Please copy each line in the records below that contains the string "estimated".

--- START ---

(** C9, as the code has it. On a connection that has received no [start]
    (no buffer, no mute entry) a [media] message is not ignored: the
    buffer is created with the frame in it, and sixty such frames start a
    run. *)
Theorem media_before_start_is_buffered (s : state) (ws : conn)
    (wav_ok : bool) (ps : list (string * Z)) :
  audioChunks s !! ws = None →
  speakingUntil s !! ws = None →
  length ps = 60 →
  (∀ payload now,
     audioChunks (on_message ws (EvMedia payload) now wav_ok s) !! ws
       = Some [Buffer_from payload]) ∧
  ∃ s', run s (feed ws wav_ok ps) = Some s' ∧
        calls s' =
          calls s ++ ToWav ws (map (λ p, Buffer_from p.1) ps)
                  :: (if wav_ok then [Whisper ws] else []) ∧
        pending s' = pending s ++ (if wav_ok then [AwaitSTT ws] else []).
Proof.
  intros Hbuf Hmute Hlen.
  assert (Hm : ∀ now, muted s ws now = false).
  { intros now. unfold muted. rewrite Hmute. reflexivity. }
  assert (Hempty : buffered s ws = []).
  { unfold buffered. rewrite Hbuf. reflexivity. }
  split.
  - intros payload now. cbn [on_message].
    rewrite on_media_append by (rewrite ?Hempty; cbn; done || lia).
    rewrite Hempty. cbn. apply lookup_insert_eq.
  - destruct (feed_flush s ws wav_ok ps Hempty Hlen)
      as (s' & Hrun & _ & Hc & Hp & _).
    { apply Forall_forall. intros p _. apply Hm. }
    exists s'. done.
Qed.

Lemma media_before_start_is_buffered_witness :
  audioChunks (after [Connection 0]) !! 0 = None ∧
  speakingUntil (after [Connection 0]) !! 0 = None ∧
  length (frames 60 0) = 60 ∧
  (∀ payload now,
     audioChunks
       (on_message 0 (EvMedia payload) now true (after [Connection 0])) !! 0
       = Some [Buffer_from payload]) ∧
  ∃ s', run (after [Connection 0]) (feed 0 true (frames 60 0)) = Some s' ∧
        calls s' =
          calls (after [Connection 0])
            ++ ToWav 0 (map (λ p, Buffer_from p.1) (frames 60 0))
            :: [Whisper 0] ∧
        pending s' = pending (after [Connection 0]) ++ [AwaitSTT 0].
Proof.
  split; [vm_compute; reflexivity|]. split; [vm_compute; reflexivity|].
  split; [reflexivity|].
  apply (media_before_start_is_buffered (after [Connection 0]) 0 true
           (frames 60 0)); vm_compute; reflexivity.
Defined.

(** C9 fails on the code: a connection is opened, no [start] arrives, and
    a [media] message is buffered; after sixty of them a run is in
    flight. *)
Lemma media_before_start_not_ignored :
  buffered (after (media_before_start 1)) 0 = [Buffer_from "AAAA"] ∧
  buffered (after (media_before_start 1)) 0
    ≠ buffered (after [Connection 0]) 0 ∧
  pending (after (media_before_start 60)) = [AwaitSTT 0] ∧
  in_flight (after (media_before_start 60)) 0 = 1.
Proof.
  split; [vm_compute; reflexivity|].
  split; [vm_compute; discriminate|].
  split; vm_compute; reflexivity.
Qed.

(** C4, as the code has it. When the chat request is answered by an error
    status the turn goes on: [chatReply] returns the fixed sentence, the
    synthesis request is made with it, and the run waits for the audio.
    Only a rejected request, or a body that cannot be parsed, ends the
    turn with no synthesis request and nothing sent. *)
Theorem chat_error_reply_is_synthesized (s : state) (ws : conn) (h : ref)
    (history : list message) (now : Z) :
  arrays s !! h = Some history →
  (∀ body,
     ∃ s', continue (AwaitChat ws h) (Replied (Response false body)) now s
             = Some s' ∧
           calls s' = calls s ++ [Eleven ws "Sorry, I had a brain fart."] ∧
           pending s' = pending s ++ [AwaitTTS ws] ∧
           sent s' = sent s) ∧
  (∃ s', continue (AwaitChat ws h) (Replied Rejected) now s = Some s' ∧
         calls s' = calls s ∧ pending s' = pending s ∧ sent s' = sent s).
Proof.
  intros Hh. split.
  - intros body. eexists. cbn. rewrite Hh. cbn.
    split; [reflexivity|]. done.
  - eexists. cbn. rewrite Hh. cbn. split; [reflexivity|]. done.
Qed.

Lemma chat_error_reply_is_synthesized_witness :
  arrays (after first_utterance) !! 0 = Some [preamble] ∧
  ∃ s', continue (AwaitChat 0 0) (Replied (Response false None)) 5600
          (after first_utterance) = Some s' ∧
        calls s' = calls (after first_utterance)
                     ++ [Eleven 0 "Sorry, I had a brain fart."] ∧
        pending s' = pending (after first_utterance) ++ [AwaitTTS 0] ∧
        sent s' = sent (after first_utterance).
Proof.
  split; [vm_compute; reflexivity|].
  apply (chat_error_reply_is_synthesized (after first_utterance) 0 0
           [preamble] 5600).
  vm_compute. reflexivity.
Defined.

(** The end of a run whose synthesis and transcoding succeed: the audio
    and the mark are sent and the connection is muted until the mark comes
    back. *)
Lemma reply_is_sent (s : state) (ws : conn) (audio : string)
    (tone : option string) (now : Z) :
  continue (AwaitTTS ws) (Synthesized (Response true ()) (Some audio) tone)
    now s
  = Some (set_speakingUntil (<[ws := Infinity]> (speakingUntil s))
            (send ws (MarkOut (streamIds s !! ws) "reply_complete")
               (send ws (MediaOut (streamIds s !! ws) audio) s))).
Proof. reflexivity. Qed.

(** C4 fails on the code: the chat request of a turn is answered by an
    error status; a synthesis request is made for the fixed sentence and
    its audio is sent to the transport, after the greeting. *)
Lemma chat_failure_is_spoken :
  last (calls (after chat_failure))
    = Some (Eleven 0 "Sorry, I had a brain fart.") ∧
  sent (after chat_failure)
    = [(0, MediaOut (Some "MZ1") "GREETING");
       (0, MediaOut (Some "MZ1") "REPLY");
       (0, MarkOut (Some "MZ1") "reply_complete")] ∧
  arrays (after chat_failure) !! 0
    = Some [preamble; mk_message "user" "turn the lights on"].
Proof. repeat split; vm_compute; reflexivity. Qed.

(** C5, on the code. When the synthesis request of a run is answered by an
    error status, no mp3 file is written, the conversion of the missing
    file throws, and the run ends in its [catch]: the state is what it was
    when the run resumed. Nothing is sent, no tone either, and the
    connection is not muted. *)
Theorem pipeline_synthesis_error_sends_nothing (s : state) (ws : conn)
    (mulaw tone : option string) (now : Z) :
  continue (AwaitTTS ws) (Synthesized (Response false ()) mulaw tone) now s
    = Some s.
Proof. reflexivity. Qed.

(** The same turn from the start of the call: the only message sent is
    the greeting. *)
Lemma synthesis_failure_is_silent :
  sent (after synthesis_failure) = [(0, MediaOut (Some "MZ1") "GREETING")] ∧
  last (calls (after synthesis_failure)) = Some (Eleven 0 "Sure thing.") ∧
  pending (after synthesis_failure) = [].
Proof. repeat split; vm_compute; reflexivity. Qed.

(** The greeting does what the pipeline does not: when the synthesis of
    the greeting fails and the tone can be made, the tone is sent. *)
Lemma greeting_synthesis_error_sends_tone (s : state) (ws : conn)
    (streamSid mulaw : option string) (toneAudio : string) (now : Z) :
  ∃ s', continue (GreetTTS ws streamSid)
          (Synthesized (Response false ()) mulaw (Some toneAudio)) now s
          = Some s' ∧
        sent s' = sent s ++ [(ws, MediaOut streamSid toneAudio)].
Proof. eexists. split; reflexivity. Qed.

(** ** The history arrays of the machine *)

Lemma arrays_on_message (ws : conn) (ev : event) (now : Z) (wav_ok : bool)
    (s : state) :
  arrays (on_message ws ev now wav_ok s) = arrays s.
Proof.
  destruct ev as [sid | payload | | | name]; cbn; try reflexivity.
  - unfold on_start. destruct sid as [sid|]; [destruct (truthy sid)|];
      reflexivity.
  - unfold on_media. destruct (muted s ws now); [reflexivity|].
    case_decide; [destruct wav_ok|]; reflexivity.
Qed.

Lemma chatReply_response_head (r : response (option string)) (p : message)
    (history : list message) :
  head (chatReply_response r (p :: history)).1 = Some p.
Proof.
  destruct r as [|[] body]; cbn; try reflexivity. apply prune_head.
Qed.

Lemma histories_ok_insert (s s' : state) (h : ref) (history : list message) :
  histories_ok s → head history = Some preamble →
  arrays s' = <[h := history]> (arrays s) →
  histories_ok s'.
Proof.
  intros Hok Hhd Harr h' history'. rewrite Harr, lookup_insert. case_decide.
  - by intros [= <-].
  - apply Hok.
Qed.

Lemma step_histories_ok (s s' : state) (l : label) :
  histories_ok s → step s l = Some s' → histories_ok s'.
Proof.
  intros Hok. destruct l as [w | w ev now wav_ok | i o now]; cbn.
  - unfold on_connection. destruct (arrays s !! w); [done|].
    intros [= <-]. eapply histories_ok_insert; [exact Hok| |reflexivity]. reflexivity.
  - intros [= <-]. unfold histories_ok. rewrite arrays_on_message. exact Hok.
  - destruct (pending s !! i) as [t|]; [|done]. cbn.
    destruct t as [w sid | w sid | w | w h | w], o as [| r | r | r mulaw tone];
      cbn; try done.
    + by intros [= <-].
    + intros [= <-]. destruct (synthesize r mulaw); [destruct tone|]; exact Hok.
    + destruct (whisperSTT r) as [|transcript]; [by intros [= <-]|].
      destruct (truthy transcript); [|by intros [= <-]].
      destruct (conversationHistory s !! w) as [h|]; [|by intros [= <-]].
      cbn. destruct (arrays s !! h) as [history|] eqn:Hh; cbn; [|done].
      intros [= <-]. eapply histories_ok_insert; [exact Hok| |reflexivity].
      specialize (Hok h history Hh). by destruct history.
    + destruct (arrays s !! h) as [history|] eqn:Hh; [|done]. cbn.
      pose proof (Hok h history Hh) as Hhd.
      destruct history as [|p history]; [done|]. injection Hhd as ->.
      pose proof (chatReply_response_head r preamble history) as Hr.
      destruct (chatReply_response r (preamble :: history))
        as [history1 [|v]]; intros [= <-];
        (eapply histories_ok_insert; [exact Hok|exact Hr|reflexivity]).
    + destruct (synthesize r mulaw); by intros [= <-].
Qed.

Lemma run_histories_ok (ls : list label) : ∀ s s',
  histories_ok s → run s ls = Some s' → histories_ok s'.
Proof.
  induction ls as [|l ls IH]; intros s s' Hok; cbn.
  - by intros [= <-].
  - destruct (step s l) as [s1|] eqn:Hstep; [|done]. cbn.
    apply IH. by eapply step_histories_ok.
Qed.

--- END ---
--- START ---

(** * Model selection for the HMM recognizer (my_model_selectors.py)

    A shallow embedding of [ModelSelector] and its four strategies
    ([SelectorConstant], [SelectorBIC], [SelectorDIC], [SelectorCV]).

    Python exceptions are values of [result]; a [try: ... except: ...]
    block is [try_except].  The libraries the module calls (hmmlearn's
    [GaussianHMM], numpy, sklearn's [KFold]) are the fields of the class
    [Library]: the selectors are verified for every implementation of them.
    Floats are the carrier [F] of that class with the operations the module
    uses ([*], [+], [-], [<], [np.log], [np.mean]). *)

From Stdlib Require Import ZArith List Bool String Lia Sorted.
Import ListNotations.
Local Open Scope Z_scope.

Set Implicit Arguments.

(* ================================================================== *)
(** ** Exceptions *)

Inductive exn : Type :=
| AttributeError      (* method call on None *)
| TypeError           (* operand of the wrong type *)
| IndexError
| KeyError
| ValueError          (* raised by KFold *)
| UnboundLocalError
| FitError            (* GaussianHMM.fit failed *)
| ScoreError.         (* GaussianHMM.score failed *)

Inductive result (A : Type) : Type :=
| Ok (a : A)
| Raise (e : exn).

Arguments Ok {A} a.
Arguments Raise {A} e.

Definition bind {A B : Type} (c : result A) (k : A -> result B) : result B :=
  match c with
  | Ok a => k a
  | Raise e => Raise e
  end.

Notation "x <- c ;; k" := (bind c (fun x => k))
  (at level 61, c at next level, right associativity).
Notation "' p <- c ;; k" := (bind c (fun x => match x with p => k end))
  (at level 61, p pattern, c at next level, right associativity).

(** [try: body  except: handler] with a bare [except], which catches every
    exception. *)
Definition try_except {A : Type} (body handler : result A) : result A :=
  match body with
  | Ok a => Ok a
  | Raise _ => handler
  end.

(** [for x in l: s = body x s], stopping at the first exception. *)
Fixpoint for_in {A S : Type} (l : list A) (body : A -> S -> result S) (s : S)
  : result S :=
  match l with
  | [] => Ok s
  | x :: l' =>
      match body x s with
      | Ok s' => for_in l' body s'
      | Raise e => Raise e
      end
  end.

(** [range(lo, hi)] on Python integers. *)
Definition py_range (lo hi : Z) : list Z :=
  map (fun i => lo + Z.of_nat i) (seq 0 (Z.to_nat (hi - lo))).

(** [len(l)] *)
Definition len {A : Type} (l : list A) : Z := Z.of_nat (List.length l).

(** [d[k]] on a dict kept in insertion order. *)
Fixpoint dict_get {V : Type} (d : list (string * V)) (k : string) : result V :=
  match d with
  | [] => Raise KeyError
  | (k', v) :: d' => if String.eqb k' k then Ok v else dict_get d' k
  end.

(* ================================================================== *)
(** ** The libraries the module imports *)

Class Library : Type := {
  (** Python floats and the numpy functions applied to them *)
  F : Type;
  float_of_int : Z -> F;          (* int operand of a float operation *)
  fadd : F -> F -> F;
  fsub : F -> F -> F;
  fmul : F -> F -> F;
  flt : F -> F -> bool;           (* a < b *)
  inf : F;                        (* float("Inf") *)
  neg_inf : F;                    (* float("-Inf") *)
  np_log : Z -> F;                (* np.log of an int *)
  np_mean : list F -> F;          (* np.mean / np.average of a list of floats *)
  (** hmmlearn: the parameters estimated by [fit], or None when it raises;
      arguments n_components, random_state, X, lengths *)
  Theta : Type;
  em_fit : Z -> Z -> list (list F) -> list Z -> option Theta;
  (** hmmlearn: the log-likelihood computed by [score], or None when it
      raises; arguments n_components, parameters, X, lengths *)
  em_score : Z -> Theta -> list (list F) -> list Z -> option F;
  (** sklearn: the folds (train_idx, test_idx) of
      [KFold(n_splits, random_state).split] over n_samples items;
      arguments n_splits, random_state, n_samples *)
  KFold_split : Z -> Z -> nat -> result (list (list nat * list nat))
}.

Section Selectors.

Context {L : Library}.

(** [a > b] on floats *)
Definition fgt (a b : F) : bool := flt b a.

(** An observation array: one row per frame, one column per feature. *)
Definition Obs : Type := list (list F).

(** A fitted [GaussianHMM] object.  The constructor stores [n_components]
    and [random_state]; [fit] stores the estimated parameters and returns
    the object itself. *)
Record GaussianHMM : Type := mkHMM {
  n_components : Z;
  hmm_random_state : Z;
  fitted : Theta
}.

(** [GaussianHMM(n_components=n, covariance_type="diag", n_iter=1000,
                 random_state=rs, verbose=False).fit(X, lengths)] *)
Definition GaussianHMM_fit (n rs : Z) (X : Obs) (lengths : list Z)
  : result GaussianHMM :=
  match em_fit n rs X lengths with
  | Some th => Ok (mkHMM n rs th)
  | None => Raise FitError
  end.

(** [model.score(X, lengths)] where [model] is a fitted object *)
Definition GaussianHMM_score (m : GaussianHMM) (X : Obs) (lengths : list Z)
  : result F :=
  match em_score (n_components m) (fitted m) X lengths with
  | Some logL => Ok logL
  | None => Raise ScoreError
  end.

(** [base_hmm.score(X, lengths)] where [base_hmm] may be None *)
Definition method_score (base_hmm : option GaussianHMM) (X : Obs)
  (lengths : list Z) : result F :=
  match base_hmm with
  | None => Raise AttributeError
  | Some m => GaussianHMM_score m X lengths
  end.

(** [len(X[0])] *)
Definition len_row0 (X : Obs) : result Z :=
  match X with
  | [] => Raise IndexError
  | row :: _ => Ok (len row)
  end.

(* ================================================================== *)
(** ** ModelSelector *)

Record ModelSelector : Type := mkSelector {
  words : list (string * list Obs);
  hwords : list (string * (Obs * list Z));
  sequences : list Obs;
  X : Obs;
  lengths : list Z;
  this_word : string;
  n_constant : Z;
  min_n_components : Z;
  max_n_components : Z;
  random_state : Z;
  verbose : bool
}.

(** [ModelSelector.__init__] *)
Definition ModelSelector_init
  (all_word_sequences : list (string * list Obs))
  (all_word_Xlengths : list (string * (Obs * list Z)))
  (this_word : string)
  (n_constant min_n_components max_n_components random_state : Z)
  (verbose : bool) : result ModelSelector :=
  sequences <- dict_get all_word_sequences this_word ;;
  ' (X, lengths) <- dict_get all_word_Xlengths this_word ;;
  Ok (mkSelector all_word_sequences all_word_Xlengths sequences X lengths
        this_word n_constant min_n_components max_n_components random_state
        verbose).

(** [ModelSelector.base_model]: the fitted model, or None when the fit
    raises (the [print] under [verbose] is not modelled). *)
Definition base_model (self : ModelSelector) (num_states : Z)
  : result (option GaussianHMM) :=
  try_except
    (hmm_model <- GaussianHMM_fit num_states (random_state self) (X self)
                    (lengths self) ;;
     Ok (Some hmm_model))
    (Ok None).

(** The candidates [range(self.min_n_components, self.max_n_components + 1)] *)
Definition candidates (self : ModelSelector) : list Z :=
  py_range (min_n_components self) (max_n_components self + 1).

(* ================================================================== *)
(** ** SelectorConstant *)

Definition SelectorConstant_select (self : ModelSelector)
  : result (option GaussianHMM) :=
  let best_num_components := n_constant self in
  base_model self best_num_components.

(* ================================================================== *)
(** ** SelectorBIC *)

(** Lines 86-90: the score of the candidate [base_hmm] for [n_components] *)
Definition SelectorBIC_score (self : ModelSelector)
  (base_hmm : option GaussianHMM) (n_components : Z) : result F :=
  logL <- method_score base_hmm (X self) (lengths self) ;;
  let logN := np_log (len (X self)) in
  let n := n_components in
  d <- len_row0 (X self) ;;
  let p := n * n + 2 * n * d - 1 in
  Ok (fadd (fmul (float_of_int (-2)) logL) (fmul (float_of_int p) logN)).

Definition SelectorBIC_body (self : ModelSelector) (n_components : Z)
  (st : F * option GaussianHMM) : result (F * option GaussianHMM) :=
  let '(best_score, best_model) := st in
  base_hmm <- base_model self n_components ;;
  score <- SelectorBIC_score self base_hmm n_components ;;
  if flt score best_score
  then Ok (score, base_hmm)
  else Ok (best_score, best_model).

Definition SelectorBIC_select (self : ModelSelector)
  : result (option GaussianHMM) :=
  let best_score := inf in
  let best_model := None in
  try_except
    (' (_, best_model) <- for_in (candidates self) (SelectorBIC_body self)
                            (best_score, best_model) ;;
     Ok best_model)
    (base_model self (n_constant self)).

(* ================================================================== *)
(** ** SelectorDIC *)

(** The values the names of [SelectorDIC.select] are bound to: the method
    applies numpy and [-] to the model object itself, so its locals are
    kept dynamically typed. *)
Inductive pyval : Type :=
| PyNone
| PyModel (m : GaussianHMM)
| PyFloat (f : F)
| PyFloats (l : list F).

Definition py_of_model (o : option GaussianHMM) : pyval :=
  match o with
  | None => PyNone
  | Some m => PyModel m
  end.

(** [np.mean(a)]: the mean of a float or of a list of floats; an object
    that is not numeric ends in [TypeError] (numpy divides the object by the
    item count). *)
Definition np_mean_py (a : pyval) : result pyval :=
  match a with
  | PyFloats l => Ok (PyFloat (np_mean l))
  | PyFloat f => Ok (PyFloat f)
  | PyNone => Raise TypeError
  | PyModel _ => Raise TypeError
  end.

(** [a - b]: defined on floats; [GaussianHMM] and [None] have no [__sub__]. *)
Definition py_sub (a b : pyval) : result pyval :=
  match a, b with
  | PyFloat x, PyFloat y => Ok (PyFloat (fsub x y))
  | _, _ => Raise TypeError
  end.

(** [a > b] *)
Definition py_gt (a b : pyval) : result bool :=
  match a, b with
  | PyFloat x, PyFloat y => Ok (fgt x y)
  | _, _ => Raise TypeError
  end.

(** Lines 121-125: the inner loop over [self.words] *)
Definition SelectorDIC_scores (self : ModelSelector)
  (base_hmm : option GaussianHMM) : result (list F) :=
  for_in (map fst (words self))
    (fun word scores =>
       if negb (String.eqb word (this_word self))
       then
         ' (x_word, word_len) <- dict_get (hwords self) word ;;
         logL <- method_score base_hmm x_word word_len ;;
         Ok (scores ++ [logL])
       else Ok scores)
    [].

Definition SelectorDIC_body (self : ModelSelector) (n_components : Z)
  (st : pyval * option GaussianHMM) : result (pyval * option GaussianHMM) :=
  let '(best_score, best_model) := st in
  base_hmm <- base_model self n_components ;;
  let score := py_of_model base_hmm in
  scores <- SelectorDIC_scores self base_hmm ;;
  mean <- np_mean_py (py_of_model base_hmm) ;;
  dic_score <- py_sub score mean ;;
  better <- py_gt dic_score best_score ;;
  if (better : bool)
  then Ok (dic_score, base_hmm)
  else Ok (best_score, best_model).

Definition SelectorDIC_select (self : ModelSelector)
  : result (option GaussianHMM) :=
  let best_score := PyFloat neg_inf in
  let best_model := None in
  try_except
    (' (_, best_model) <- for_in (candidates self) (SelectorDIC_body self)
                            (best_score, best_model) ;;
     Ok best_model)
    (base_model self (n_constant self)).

--- END ---
--- START ---

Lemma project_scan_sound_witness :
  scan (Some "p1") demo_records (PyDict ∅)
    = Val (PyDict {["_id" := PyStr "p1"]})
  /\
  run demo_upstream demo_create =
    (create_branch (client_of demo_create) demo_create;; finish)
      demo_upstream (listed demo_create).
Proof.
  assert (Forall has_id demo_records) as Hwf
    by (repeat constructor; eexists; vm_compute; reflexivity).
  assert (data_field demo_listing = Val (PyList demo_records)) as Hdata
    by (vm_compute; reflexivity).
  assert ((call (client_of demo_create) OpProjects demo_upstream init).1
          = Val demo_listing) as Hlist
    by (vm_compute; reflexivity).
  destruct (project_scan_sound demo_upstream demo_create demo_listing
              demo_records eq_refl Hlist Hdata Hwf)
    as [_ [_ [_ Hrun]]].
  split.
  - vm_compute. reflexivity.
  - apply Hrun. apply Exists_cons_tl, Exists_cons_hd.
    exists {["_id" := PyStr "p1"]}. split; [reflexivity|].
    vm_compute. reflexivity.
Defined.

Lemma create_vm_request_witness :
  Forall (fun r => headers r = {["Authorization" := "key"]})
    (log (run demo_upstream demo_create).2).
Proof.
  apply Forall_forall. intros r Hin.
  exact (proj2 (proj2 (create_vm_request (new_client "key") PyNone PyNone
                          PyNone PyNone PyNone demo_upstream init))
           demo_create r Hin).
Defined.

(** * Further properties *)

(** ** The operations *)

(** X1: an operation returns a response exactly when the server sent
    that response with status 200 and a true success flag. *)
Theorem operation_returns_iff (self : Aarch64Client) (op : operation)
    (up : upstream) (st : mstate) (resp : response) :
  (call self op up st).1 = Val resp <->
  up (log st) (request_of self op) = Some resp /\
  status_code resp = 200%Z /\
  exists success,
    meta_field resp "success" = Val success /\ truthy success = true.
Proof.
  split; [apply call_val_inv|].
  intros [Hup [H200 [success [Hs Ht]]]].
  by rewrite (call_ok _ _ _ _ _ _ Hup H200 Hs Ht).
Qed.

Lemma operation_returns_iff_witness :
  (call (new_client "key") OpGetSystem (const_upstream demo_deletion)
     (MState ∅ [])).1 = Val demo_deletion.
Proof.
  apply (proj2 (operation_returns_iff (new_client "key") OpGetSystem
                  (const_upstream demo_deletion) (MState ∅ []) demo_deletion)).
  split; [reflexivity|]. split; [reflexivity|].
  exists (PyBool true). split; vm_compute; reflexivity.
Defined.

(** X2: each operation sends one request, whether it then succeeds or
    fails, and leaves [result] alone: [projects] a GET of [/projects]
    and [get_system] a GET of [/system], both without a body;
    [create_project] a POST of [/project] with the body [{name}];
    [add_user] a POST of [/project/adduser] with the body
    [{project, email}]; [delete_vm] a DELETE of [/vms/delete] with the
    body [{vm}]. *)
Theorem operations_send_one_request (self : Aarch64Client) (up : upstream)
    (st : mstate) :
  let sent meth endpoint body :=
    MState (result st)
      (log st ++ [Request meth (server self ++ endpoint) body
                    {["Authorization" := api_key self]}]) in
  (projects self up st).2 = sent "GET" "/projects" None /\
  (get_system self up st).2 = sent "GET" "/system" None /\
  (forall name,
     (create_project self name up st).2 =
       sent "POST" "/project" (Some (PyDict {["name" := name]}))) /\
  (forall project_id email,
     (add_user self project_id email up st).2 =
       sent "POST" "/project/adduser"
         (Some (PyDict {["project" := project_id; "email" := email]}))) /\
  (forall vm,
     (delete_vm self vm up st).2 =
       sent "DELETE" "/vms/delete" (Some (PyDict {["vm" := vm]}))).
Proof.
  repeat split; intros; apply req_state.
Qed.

--- END ---

__Result below__
  (** hmmlearn: the parameters estimated by [fit], or None when it raises;
    and [random_state]; [fit] stores the estimated parameters and returns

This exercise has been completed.